Through those studies, Heiser first became interested in natural hybridization, its evolutionary significance and the origin of domesticated plants. Then he was led to consideration of the origin of agriculture.
Heiser also is an authority on a number of other plants— mostly ones of economic importance— such as chili peppers, naranjillas, various gourds and the totora. In recent years, much of his research has been involved with plant breeding.
His affection for weeds grew out of his early days as an undergraduate and includes a regard for the pokeweed (or pokeberry), a renegade that seems to have the ability to sprout from asphalt, grow a trunk the diameter of a coffee can and sprout berries that are said to be poisonous, although Native Americans are said to have brewed a tea for the treatment of arthritis. (Please, dear readers, don’t try this at home.)
Heiser was a student at Washington University during World War II. Gas rationing kept him close in to his St. Louis campus.

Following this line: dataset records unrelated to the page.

(* ===== verification/WireCodec.v ===== *)
(** * ADP wire codec and HMAC (src/L1/WireCodec.cpp, src/L1/HmacBinder.cpp)

    Encoding and decoding of HMAC packets, of the clear header of sealed
    packets and of version negotiation, byte for byte, and the truncated HMAC
    that ends an HMAC packet.  The section takes the cryptographic library as a
    parameter. *)

From S2P Require Import Prelude L1Types Toy.

(** ** Codec *)

Definition WriteU32Le (out : bytes) (v : Z) : bytes :=
  out ++ [u8 (Z.land v 255); u8 (Z.land (Z.shiftr v 8) 255);
          u8 (Z.land (Z.shiftr v 16) 255); u8 (Z.land (Z.shiftr v 24) 255)].

Definition ReadU32Le (p : bytes) : Z :=
  Z.lor (Z.lor (Z.lor (at_ p 0) (Z.shiftl (at_ p 1) 8)) (Z.shiftl (at_ p 2) 16))
        (Z.shiftl (at_ p 3) 24).

Definition VersionAndType (t : PacketType) : Z :=
  u8 (Z.lor (Z.shiftl kWireVersion 4) (PacketType_to_Z t)).

Definition Encode (pkt : WirePacket) : Roe bytes :=
  if negb (version pkt =? kWireVersion) then Fail (Err_ "adp: bad version")
  else if IsSealed (type pkt) then Fail (Err_ "adp: a sealed packet has no plain encoding")
  else if kMaxPayload <? size (payload pkt) then Fail (Err_ "adp: payload too large")
  else
    let out := [VersionAndType (type pkt)] in
    let out := out ++ assoc pkt in
    let out := WriteU32Le out (seq pkt) in
    let out := WriteU32Le out (timestamp_ms pkt) in
    Ok (out ++ payload pkt).

(** [EncodeVersionNegotiation]: a zeroed buffer of its final size, then the
    marker, the echo, the count and the versions written into it. *)
Definition write_at (out : bytes) (offset : nat) (src : bytes) : bytes :=
  take offset out ++ src ++ drop (offset + length src) out.

Definition EncodeVersionNegotiation (received versions : bytes) : bytes :=
  let out := zeros (1 + kVersionNegotiationEchoBytes + 1 + length versions) in
  let out := write_at out 0 [u8 (Z.shiftl kVersionNegotiationNibble 4)] in
  let out := write_at out 1
               (take (Nat.min (length received) kVersionNegotiationEchoBytes) received) in
  let out := write_at out (1 + kVersionNegotiationEchoBytes) [u8 (size versions)] in
  write_at out (2 + kVersionNegotiationEchoBytes) versions.

Record VersionNegotiation := MkVersionNegotiation {
  echo : bytes;
  versions : bytes;
}.

Definition kFixed : nat := 1 + kVersionNegotiationEchoBytes + 1.

Definition DecodeVersionNegotiation (datagram : bytes) : Roe VersionNegotiation :=
  if (size datagram <? Z.of_nat kFixed)
     || negb (Z.shiftr (at_ datagram 0) 4 =? kVersionNegotiationNibble)
  then Fail (Err_ "adp: not a version negotiation")
  else
    let count := at_ datagram (kFixed - 1) in
    if (count =? 0) || negb (size datagram =? Z.of_nat kFixed + count)
    then Fail (Err_ "adp: bad version negotiation")
    else Ok (MkVersionNegotiation (take kVersionNegotiationEchoBytes (drop 1 datagram))
               (drop kFixed datagram)).

Definition PeekType (datagram : bytes) : Roe PacketType :=
  match datagram with
  | [] => Fail (Err_ "adp: empty datagram")
  | b0 :: _ =>
      if negb (Z.shiftr b0 4 =? kWireVersion) then Fail (Err_ "adp: unknown version")
      else
        let t := Z.land b0 15 in
        if kMaxPacketType <? t then Fail (Err_ "adp: bad packet type")
        else Ok (PacketType_of_Z t)
  end.

Definition PeekAssoc (datagram : bytes) : AssocId :=
  if Z.of_nat (1 + kAssocIdBytes) <=? size datagram
  then take kAssocIdBytes (drop 1 datagram)
  else AssocId_zero.

Definition Decode (datagram : bytes) : Roe WirePacket :=
  if size datagram <? Z.of_nat (kHeaderBytes + kHmacBytes)
  then Fail (Err_ "adp: truncated datagram")
  else match PeekType datagram with
  | Fail e => Fail e
  | Ok t =>
      if IsSealed t then Fail (Err_ "adp: a sealed packet has no plain decoding")
      else if kMaxDatagramBytes <? size datagram then Fail (Err_ "adp: datagram too large")
      else Ok (MkWirePacket kWireVersion t (PeekAssoc datagram)
                 (ReadU32Le (drop (1 + kAssocIdBytes) datagram))
                 (ReadU32Le (drop (1 + kAssocIdBytes + 4) datagram))
                 (drop kHeaderBytes (take (length datagram - kHmacBytes) datagram)))
  end.

Definition EncodeSealedHeader (header : SealedHeader) : bytes :=
  [VersionAndType (sh_type header)] ++ sh_assoc header
  ++ [u8 (sh_number header); u8 (Z.shiftr (sh_number header) 8);
      u8 (Z.shiftr (sh_number header) 16); u8 (Z.shiftr (sh_number header) 24)].

Definition DecodeSealedHeader (datagram : bytes) : Roe SealedHeader :=
  if size datagram <? Z.of_nat (kSealedHeaderBytes + kPacketTagBytes)
  then Fail (Err_ "adp: truncated sealed datagram")
  else if kMaxDatagramBytes <? size datagram then Fail (Err_ "adp: datagram too large")
  else match PeekType datagram with
  | Fail e => Fail e
  | Ok t =>
      if negb (IsSealed t) then Fail (Err_ "adp: not a sealed packet")
      else Ok (MkSealedHeader t (PeekAssoc datagram) (ReadU32Le (drop (1 + kAssocIdBytes) datagram)))
  end.
Definition HandleKeepalive (c : Conn) (pkt : WirePacket) (now_ms : Z) : Conn :=
  if size (payload pkt) <? kKeepalivePayloadBytes then c
  else
    let p := payload pkt in
    let announced :=
      Z.lor (Z.lor (Z.lor (Z.shiftl (at_ p 0) 24) (Z.shiftl (at_ p 1) 16)) (Z.shiftl (at_ p 2) 8))
        (at_ p 3) in
    let c := c <| peer_keepalive_interval_ms_ := Z.min announced kMaxPeerKeepaliveIntervalMs |> in
    if negb (Z.land (at_ p 4) kKeepaliveFlagEchoRequest =? 0)
    then (SendKeepalivePacket c now_ms (local_keepalive_interval_ms_ c) 0).1
    else c.

(** *** Round trips and retransmission *)

Definition NoteRttSample (c : Conn) (rtt_ms : Z) : Conn :=
  let c := c <| endpoint_ ::= fun h => Host_NoteRttSample h rtt_ms |> in
  let sample := if rtt_ms <? 0 then 0 else rtt_ms in
  let c := c <| stats_ ::= fun s => s <| st_rtt_samples ::= fetch_add 1 |> |>
             <| rto_backoff_ := 0 |>
             <| stats_ ::= fun s => s <| st_rtt_sum_ms ::= fetch_add sample |> |> in
  if srtt_ms (stats_ c) <? 0 then
    c <| stats_ ::= fun s => s <| srtt_ms := sample |> <| rttvar_ms := Z.quot sample 2 |> |>
  else
    let error := if srtt_ms (stats_ c) <? sample then sample - srtt_ms (stats_ c)
                 else srtt_ms (stats_ c) - sample in
    c <| stats_ ::= fun s =>
           s <| rttvar_ms := rttvar_ms s + Z.quot (error - rttvar_ms s) 4 |>
             <| srtt_ms := srtt_ms s + Z.quot (sample - srtt_ms s) 8 |> |>.

(** The key a resend goes under. *)
Definition ResendKey (c : Conn) (o : Outstanding) : option PeerKey :=
  if before_upgrade o && negb (IsSealed (o_type o)) then pre_upgrade_key_ c else None.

He didn’t get out much, that is, out in the country where wild flowers and vegetation flourished.
So the young botanist started visiting the vacant lots, railroad yards, urban garden plots and other sites that were inhabited by weeds.
“Weeds are fascinating to me, and by writing the book, I hope to convey why to others,” he said. “Weeds are very important to us in other than a negative way.”
This is one gardener worth reading: he’s served as president of the Botanical Society of America, the Society for the Study of Evolution, the Society for Economic Botany and the American Society of Plant Taxonomists.